The following Monday, as Kurt went through his school day as usual. As he took his seat in the choir room after school, he frowned. He had not seen Tamperance all day. Had she gotten scared? Maybe he should try to get in touch with her?

"Ok, guys, we don't have that much time before sectionals, so we really have to start selling a lot more taffy-" Mr. Schu started to say, but was interrupted by a knock on the door. The entire club turned to look at the door.

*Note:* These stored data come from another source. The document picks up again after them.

(** * The trigger *)

(** The state after the call and its result; the fresh id is only recorded. *)
Definition trigger (now now_secs : Z) (fresh_id id : string) (n : NB) : option (NB * Result unit) :=
  if is_compacting n id then Some (n, Ok tt) else
  match get_segment_meta (wd_kv (nb_docdb n)) id with
  | Err e => Some (n, Err e)
  | Ok m =>
      if match m with Some meta => f64_ltb (del_ratio meta) (del_ratio_threshold (nb_config n)) | None => false end then Some (n, Ok tt) else
      let rejected n why := Some (set_merging n (delete id (nb_merging n)), Err (ECompaction ("segment " +:+ id +:+ why))) in
      let n := set_merging n (<[id := SegmentMergeState_new now_secs id fresh_id]> (nb_merging n)) in
      match nb_io_scheduler n with
      | None => rejected n " cannot be dispatched: no I/O scheduler is configured"
      | Some io =>
          (** The transaction id is taken also when it is not used. *)
          let '(db, next_txn) := next_txn_id (wd_db (nb_docdb n)) in
          let n := set_docdb n (set_db (nb_docdb n) db) in
          match m with
          | None => rejected n " metadata unavailable before typed maintenance admission"
          | Some meta =>
              let priority := match next_txn with Ok t => from_segment_age (created_txn meta) t | Err _ => PLowLevel end in
              match enqueue_with_maintenance io now meta (f64_of_Z 1) priority with
              | None => None
              | Some (io, true) => Some (set_io n io, Ok tt)
              | Some (io, false) => rejected (set_io n io) " rejected by typed maintenance admission"
              end
          end
      end
  end.
Fixpoint trigger_batch (now now_secs : Z) (fresh_id : string) (ids : list string) (n : NB) : option (NB * Result unit) :=
  match ids with
  | [] => Some (n, Ok tt)
  | id :: ids' =>
      match trigger now now_secs fresh_id id n with
      | Some (n, Ok _) => trigger_batch now now_secs fresh_id ids' n
      | r => r
      end
  end.

(** * The executor *)

(** The panic of a run is caught; the entry in [merging] goes on every path. *)
Definition nb_execute_pdt_merge (uuid : string) (now : Z) (id : string) (n : NB) : option (NB * Callbacks * Result MergeStats) :=
  match run_compaction uuid now id (nb_config n) (nb_docdb n) with
  | None => None
  | Some (db, r) =>
      let n := set_merging (set_docdb n db) (delete id (nb_merging n)) in
      match r with
      | Done (Ok (new_meta, stats)) =>
          Some (n, if nb_has_callback n then [(seg_id new_meta, outcome_from_merge_stats id stats)] else [], Ok stats)
      | Done (Err e) => Some (n, [], Err e)
      | Panic => Some (n, [], Err (ECompaction ("Compaction panicked for seg " +:+ id +:+ panic_text)))
      end
  end.

Definition add_stats (a b : MergeStats) : MergeStats :=
  {| rows_read := rows_read a + rows_read b; rows_written := rows_written a + rows_written b; rows_dropped := rows_dropped a + rows_dropped b;
     bytes_read := bytes_read a + bytes_read b; bytes_written := bytes_written a + bytes_written b;
     granules_created := granules_created a + granules_created b |}.
(** A merge that fails is passed over. *)
Fixpoint nb_small_file_merge_loop (uuid : string) (now : Z) (ids : list string) (n : NB) (total : MergeStats) : option (NB * Callbacks * MergeStats) :=
  match ids with
  | [] => Some (n, [], total)
  | id :: ids' =>
      '(n, cbs, r) ← nb_execute_pdt_merge uuid now id n;
      '(n, cbs', total) ← nb_small_file_merge_loop uuid now ids' n (match r with Ok st => add_stats total st | Err _ => total end);
      Some (n, cbs ++ cbs', total)
  end.
Definition nb_execute_small_file_merge (uuid : string) (now : Z) (ids : list string) (n : NB) : option (NB * Callbacks * Result MergeStats) :=
  '(n, cbs, total) ← nb_small_file_merge_loop uuid now ids n merge_stats_default; Some (n, cbs, Ok total).

(** Nothing is rewritten in either case. *)
Definition nb_execute_query_driven (id : string) (n : NB) : Result bool :=
  match nb_access_tracker n with
  | None => Ok false
  | Some tracker => if negb (should_range_reduce tracker id) then Ok false else Ok false
  end.
End nonblocking.

(** * Proofs *)

Lemma find_byte_found l1 l2 b : ∃ i, find_byte (l1 ++ b :: l2) b = Some i ∧ (i ≤ length l1)%nat.
Proof.
  induction l1 as [|x l1 (i & IH & Hi)]; cbn; [rewrite Z.eqb_refl; eauto with lia|].
  destruct (x =? b); [eauto with lia|]. rewrite IH. exists (S i). split; [done|lia].
Qed.
(** Every key of the index parses, also for a segment name with separators. *)
Lemma parse_pk_index_key_total seg g pk : parse_pk_index_key (pk_index_key seg g pk) ≠ None.
Proof.
  unfold parse_pk_index_key. rewrite bool_decide_true by (by eexists). cbn [negb].
  change (drop 7 (pk_index_key seg g pk)) with (as_bytes seg ++ colon :: (to_le_bytes 4 g ++ [colon] ++ pk)).
  destruct (find_byte_found (as_bytes seg) (to_le_bytes 4 g ++ [colon] ++ pk) colon) as (i & -> & Hi). cbn [mbind option_bind].
  rewrite (proj2 (Z.ltb_ge _ _)); [done|].
  unfold zlen. rewrite length_drop, length_app. cbn [length]. rewrite length_app, to_le_bytes_length. lia.
Qed.
Lemma collect_entries_decode `{!Codec (string * Z * Z * bytes)} l es k v :
  collect_entries l = Ok es → (k, v) ∈ l → parse_pk_index_key k ≠ None → ∃ x, decode (A := string * Z * Z * bytes) v = Ok x.
Proof.
  revert es. induction l as [|[k' v'] l IH]; intros es; cbn; [intros _ []%elem_of_nil|].
  destruct (parse_pk_index_key k') as [[[? ?] pk]|] eqn:Ep.
  - destruct (decode v') as [x|] eqn:Ed; cbn; [|done]. destruct (collect_entries l) as [r|]; cbn; [|done].
    intros _ [[= -> ->]|Hin]%elem_of_cons Hp; eauto.
  - intros Hc [[= -> ->]|Hin]%elem_of_cons Hp; [done|eauto].
Qed.
(** Listing the keys of a segment fails once one of granule 0 is there. *)
Lemma list_entries_fails `{KVEngineLaws KV} `{!Codec (string * Z * Z)} `{!Codec (string * Z * Z * bytes)} (kv : KV) id pk (x : string * Z * Z) v es :
  (∀ (x : string * Z * Z) v, encode x = Ok v → ∃ e, decode (A := string * Z * Z * bytes) v = Err e) →
  kv_abs kv CF_PK_IDX !! pk_index_key id 0 pk = Some v → encode x = Ok v → list_skiplist_entries kv id ≠ Ok es.
Proof.
  intros Hshort Hk Hx. unfold list_skiplist_entries. destruct (kv_prefix _ _ _) as [l|] eqn:El; cbn; [|done]. intros Hc.
  apply kv_prefix_spec in El. destruct (Hshort _ _ Hx) as [e He].
  destruct (collect_entries_decode l es (pk_index_key id 0 pk) v Hc) as [y Hy]; [|by apply parse_pk_index_key_total|congruence].
  rewrite El. apply list_elem_of_filter. split; [|by apply elem_of_map_to_list].
  do 3 apply prefix_app. by eexists.
Qed.

Section nonblocking_proofs.
Context `{HashIter} `{KVEngineLaws KV} `{!Codec Z} `{!Codec (Z * Z)} `{!Codec (string * Z * Z)} `{!Codec (string * Z * Z * bytes)}
  `{!Codec (list (bytes * Z * Z))} `{!Codec SegmentMeta} `{!Codec TableStats} `{!Codec VersionEntry}
  `{WalLog W} `{CdcWal C} `{BoundedCache M CacheEntry} {B : Type}
  `{Arrow Arr} `{!Batches Arr} `{!VortexLib Arr} `{!Codec ColumnEncoding} `{Crc32}
  `{BloomEnv} `{!Codec SbbFilter} `{!Codec GranuleBloomFilterManager}
  `{!BinaryHeap SchedulableTask Q} `{!BinaryHeapLaws SchedulableTask Q} {X : Type}.
Context (data_dir : string) (kv_flush : KV → Result unit) (f64_text : f64 → string) (panic_text : string).
Abbreviation DB := (WriteDb KV W C M B).
Abbreviation NB := (NonBlockingCompactor DB (CompactionIOScheduler Q X)).
Implicit Types (s : DB) (n : NB).

(** C29: A segment with a key of granule 0 is never compacted.  The run lists the
    segment's keys with the four-field format of the lookup records while the index
    stores three fields, so a run that returns is one that found nothing to do: the
    database is as it was and the metadata returned is the old one. *)
Theorem segment_with_keys_never_compacted s s' uuid now id config pk (x : string * Z * Z) v out :
  (∀ (x : string * Z * Z) v, encode x = Ok v → ∃ e, decode (A := string * Z * Z * bytes) v = Err e) →
  kv_abs (wd_kv s) CF_PK_IDX !! pk_index_key id 0 pk = Some v → encode x = Ok v →
  wt_returns (run_compaction (Arr := Arr) data_dir kv_flush f64_text uuid now id config) s out s' →
  s' = s ∧ get_segment_meta (wd_kv s) id = Ok (Some out.1) ∧ out.2 = merge_stats_default.
Proof.
  intros Hshort Hk Hx Hr. unfold run_compaction in Hr. apply wt_returns_bind in Hr as (m & s1 & Hm & Hr).
  unfold wt_returns, kv_reads in Hm. injection Hm as <- Hm. destruct m as [meta|]; [|discriminate Hr].
  destruct (row_count meta =? 0); [by apply wt_returns_ret in Hr as [-> ->]|].
  destruct (f64_ltb _ _); [by apply wt_returns_ret in Hr as [-> ->]|]. exfalso.
  apply wt_returns_bind in Hr as (o & s1 & Ho & Hr). apply wt_returns_lift, io_returns_on in Ho as (d & _ & ->).
  apply wt_returns_bind in Hr as (es & s2 & He & _). unfold wt_returns, kv_reads in He. injection He as _ He.
  by apply (list_entries_fails _ _ _ _ _ _ Hshort Hk Hx) in He.
Qed.

Lemma execute_pdt_merge_merging uuid now id n n' cbs r :
  nb_execute_pdt_merge (Arr := Arr) data_dir kv_flush f64_text panic_text uuid now id n = Some (n', cbs, r) →
  nb_merging n' = delete id (nb_merging n) ∧
  ∃ out, run_compaction (Arr := Arr) data_dir kv_flush f64_text uuid now id (nb_config n) (nb_docdb n) = Some (nb_docdb n', out) ∧
    (is_ok r = true ↔ ∃ x, out = Done (Ok x)).
Proof.
  unfold nb_execute_pdt_merge. destruct (run_compaction _ _ _ _ _ _ _ _) as [[db o]|]; [|done]. intros Ho.
  assert (nb_merging n' = delete id (nb_merging n) ∧ nb_docdb n' = db ∧ (is_ok r = true ↔ ∃ x, o = Done (Ok x))) as (Hm & <- & Hr).
  { destruct o as [[[new_meta stats]|e]|]; injection Ho as <- _ <-; cbn; naive_solver. }
  split; [done|]. by exists o.
Qed.

(** The compactor's threshold on the deleted share of a segment. *)
Definition below_threshold n (meta : SegmentMeta) : bool := f64_ltb (del_ratio meta) (del_ratio_threshold (nb_config n)).
(** The scheduler's gate. *)
Definition lets_through (io : CompactionIOScheduler Q X) (meta : SegmentMeta) : Prop :=
  ∃ ad, io_adaptive io = Some ad ∧ admitted ad meta = true.

(** What a trigger leaves and why: nothing changed, or the segment marked and its
    task queued; after an error the marks as they were. *)
Definition trigger_post (now_secs : Z) (fresh_id id : string) n n' (r : Result unit) : Prop :=
  let found := get_segment_meta (wd_kv (nb_docdb n)) id in
  match r with
  | Ok _ =>
      (n' = n ∧ (is_compacting n id = true ∨ ∃ meta, found = Ok (Some meta) ∧ below_threshold n meta = true)) ∨
      (is_compacting n id = false ∧ nb_merging n' = <[id := SegmentMergeState_new now_secs id fresh_id]> (nb_merging n) ∧
       ∃ io io' meta task, nb_io_scheduler n = Some io ∧ nb_io_scheduler n' = Some io' ∧ found = Ok (Some meta) ∧
         below_threshold n meta = false ∧ lets_through io meta ∧
         queued io' ≡ₚ task :: queued io ∧ ct_seg_id (st_task task) = seg_id meta ∧ ct_size_bytes (st_task task) = size_bytes meta)
  | Err _ => is_compacting n id = false ∧ nb_merging n' = nb_merging n ∧ nb_io_scheduler n' = nb_io_scheduler n ∧
      (is_ok found = false ∨ nb_io_scheduler n = None ∨ found = Ok None ∨
       ∃ io meta, nb_io_scheduler n = Some io ∧ found = Ok (Some meta) ∧ ¬ lets_through io meta) ∧
      ∀ meta, found = Ok (Some meta) → below_threshold n meta = false
  end.

Lemma enqueue_gate io now meta p :
  (∃ io' task, enqueue_with_maintenance io now meta (f64_of_Z 1) p = Some (io', true) ∧ lets_through io meta ∧
     queued io' ≡ₚ task :: queued io ∧ ct_seg_id (st_task task) = seg_id meta ∧ ct_size_bytes (st_task task) = size_bytes meta) ∨
  (enqueue_with_maintenance io now meta (f64_of_Z 1) p = Some (io, false) ∧ ¬ lets_through io meta).
Proof.
  pose proof (enqueue_with_maintenance_cases io now meta (f64_of_Z 1) p) as Hc. unfold lets_through.
  specialize (Hc ltac:(done)). destruct (io_adaptive io) as [ad|]; [destruct (admitted ad meta) eqn:Ea|].
  - left. destruct Hc as (task & -> & Hs & Hz & Hb & _). eexists _, _. split_and!; [done|by exists ad|by apply io_enqueue_queued|done|done].
  - right. split; [done|]. intros (ad' & [= <-] & ?). congruence.
  - right. split; [done|]. by intros (ad' & ? & _).
Qed.

Lemma trigger_marks now now_secs fresh_id id n :
  ∃ n' r, trigger now now_secs fresh_id id n = Some (n', r) ∧ nb_config n' = nb_config n ∧ trigger_post now_secs fresh_id id n n' r.
Proof.
  unfold trigger. destruct (is_compacting n id) eqn:Ec; [eexists _, _; split_and!; [done|done|left; auto]|].
  pose proof Ec as Ei%bool_decide_eq_false%eq_None_not_Some. unfold trigger_post. rewrite Ec.
  assert (∀ st, delete id (<[id:=st]> (nb_merging n)) = nb_merging n) as Hd by (intros; by rewrite delete_insert_id).
  destruct (get_segment_meta _ id) as [m|e]; [|eexists _, _; split_and!; [done..|naive_solver]].
  destruct (match m with Some meta => _ | None => false end) eqn:Eb.
  { destruct m as [meta|]; [|done]. eexists _, _. split_and!; [done|done|]. left. split; [done|]. right. by exists meta. }
  cbn -[f64_of_Z]. destruct (nb_io_scheduler n) as [io|] eqn:Es; [|eexists _, _; split_and!; [done|done|cbn; naive_solver]].
  destruct (next_txn_id _) as [db t]. destruct m as [meta|]; [|eexists _, _; split_and!; [done|done|cbn; naive_solver]].
  destruct (enqueue_gate io now meta match t with Ok t => from_segment_age (created_txn meta) t | Err _ => PLowLevel end)
    as [(io' & task & -> & Hl & Hq)|[-> Hl]]; eexists _, _; (split_and!; [done|done|]); cbn.
  - right. split_and!; [done|done|]. exists io, io', meta, task. by destruct Hq as (? & ? & ?).
  - split_and!; [done|done|done| |naive_solver]. do 3 right. by exists io, meta.
Qed.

"Uh, hi, I know it's late in the school year and all, but I was wondering if I could still join? Oh, and sorry for the interruption. I had to wash my face. Did you know that slushies can really stay in you pores very well?" a rather tall girl asked. She was of average weight, but her face made her beautiful. "I'm Temperance, by the way," she added, her eyes roaming the faces of the glee club before finally settling on Kurt, the sides of her mouth curling up into a small smile.